TO DO -
Which lines of the entries below run from the one holding "intros Hwf Hrun Hpre HA HwA HB HwB." to the one holding "(** The guard", inclusive? Set down exactly those lines and no others.

Collected data entries -
═══
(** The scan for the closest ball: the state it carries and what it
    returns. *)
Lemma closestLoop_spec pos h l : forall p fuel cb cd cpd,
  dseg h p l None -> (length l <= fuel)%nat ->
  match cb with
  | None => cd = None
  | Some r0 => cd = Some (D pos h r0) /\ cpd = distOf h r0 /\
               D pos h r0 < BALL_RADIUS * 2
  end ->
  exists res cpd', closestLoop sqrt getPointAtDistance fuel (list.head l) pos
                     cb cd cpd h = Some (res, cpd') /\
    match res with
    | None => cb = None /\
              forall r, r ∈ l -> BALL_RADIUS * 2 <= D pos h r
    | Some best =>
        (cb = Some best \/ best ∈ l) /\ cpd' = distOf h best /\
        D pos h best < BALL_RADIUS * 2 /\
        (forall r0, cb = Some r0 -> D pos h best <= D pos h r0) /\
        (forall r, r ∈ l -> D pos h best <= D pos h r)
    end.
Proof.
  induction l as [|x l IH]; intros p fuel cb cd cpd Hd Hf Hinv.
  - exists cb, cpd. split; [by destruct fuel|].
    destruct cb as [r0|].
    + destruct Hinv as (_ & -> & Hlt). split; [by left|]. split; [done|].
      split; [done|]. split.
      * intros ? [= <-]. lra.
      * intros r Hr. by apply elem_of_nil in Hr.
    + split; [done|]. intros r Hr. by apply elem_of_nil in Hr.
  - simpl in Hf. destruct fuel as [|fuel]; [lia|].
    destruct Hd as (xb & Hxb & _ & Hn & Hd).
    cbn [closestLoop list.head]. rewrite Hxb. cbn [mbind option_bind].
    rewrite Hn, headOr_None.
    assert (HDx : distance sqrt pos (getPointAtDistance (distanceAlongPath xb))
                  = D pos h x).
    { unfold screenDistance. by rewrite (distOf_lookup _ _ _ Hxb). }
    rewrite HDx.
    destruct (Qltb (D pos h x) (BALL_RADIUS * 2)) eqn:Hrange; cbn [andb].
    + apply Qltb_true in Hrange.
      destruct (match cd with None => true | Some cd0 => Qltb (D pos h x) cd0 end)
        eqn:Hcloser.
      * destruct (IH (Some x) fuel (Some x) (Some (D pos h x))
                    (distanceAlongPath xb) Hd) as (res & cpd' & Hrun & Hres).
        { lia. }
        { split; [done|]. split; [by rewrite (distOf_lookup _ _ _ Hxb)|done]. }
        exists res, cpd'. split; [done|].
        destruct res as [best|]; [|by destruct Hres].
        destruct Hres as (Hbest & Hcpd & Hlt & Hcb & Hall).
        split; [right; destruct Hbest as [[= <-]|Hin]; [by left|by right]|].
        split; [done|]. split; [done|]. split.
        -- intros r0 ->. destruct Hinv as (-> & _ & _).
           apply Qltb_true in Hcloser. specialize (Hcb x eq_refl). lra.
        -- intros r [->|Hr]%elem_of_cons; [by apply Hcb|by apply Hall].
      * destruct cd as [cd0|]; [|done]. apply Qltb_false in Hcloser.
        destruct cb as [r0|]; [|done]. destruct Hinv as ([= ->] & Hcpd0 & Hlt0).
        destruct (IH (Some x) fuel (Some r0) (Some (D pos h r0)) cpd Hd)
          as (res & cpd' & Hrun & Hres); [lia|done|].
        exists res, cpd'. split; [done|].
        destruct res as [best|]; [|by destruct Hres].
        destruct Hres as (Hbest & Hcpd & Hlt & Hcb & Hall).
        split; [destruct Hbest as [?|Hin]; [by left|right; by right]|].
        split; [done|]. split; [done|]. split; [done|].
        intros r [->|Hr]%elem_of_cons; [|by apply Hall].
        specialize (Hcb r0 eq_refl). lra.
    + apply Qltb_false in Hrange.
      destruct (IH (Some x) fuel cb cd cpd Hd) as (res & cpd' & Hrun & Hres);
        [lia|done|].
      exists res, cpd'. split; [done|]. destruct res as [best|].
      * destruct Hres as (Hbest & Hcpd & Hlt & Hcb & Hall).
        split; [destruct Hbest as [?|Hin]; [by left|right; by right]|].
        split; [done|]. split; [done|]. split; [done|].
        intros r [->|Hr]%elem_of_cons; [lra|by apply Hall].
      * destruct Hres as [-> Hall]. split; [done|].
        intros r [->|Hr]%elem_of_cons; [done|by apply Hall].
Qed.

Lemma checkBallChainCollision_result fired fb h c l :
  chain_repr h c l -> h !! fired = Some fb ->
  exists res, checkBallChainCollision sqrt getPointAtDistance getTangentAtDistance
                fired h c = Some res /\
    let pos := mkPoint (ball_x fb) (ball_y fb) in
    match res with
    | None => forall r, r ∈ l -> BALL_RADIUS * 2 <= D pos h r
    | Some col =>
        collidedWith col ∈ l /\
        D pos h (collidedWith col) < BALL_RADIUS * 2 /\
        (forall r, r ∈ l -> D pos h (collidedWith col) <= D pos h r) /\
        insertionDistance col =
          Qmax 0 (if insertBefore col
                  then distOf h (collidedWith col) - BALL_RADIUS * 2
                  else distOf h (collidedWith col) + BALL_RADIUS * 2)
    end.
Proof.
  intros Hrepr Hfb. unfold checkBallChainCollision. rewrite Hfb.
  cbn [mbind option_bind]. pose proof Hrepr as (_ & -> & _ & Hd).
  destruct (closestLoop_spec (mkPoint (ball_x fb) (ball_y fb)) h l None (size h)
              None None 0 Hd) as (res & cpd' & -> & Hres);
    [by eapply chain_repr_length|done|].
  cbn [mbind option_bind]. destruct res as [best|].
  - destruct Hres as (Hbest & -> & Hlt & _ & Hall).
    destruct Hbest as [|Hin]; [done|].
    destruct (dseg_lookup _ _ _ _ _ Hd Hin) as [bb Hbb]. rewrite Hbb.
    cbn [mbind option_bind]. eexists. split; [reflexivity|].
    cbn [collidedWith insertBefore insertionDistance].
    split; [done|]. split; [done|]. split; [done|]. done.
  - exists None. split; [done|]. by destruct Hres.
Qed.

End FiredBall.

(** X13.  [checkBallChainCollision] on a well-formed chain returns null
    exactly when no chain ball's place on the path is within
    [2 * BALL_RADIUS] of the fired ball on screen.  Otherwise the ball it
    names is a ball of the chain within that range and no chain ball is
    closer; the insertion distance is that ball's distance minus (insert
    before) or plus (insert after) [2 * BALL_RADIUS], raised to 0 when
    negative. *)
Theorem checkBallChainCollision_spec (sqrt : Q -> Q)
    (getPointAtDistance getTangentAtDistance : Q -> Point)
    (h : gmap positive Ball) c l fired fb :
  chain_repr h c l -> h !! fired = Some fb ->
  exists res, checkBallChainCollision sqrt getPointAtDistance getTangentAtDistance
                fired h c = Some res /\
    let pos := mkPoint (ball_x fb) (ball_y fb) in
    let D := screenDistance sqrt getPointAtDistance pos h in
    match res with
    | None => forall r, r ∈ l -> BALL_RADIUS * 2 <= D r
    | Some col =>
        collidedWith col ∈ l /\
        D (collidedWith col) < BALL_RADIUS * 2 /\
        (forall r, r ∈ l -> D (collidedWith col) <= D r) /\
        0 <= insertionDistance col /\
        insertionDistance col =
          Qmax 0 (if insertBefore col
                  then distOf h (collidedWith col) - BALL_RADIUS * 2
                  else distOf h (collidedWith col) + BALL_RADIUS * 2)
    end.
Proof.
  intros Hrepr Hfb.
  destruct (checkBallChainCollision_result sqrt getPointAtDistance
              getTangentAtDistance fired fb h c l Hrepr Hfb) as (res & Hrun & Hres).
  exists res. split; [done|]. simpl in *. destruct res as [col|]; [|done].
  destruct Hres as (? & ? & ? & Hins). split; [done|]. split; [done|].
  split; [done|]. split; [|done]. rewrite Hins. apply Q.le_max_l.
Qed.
═══
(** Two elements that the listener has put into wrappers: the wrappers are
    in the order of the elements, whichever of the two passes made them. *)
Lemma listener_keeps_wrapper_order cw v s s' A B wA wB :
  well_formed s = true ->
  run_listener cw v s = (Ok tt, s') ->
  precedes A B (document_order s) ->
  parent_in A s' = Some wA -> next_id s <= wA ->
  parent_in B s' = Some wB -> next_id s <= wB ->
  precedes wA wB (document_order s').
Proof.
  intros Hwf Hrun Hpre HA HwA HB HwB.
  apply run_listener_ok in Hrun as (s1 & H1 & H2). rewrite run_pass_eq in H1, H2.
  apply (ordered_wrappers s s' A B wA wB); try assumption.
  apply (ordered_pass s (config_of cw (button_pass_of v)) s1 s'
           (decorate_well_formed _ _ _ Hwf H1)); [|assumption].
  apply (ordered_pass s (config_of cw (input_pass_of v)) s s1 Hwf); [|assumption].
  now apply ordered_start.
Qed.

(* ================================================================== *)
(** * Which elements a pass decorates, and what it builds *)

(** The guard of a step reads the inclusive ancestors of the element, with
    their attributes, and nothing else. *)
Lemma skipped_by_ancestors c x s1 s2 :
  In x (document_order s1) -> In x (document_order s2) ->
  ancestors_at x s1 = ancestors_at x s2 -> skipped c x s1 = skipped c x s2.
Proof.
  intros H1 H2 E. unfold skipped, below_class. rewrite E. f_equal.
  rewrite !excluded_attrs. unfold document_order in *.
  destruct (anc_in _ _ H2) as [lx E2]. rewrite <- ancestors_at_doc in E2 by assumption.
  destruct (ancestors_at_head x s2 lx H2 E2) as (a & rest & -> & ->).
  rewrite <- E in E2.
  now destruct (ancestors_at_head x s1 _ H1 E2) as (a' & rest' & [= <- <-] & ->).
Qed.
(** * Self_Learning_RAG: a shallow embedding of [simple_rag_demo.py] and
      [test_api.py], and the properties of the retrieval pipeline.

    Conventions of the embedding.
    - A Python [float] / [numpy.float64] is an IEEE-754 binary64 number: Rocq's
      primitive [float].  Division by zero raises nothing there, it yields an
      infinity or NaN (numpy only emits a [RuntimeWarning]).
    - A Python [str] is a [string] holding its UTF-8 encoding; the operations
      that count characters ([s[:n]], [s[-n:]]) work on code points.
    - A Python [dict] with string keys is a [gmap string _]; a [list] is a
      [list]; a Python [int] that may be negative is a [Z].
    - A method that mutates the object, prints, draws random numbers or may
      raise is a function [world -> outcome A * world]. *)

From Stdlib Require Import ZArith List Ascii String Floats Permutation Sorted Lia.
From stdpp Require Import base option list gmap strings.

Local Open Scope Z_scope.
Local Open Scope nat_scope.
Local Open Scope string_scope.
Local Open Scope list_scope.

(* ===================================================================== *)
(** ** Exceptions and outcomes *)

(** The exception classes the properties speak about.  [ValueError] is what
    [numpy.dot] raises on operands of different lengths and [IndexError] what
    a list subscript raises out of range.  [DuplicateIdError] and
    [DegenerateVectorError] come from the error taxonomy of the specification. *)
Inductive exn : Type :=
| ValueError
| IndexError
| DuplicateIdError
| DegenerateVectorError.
═══
EXERCISE SOLUTION -
  intros Hwf Hrun Hpre HA HwA HB HwB.
  apply run_listener_ok in Hrun as (s1 & H1 & H2). rewrite run_pass_eq in H1, H2.
  apply (ordered_wrappers s s' A B wA wB); try assumption.
  apply (ordered_pass s (config_of cw (button_pass_of v)) s1 s'
           (decorate_well_formed _ _ _ Hwf H1)); [|assumption].
  apply (ordered_pass s (config_of cw (input_pass_of v)) s s1 Hwf); [|assumption].
  now apply ordered_start.
Qed.

(* ================================================================== *)
(** * Which elements a pass decorates, and what it builds *)

(** The guard of a step reads the inclusive ancestors of the element, with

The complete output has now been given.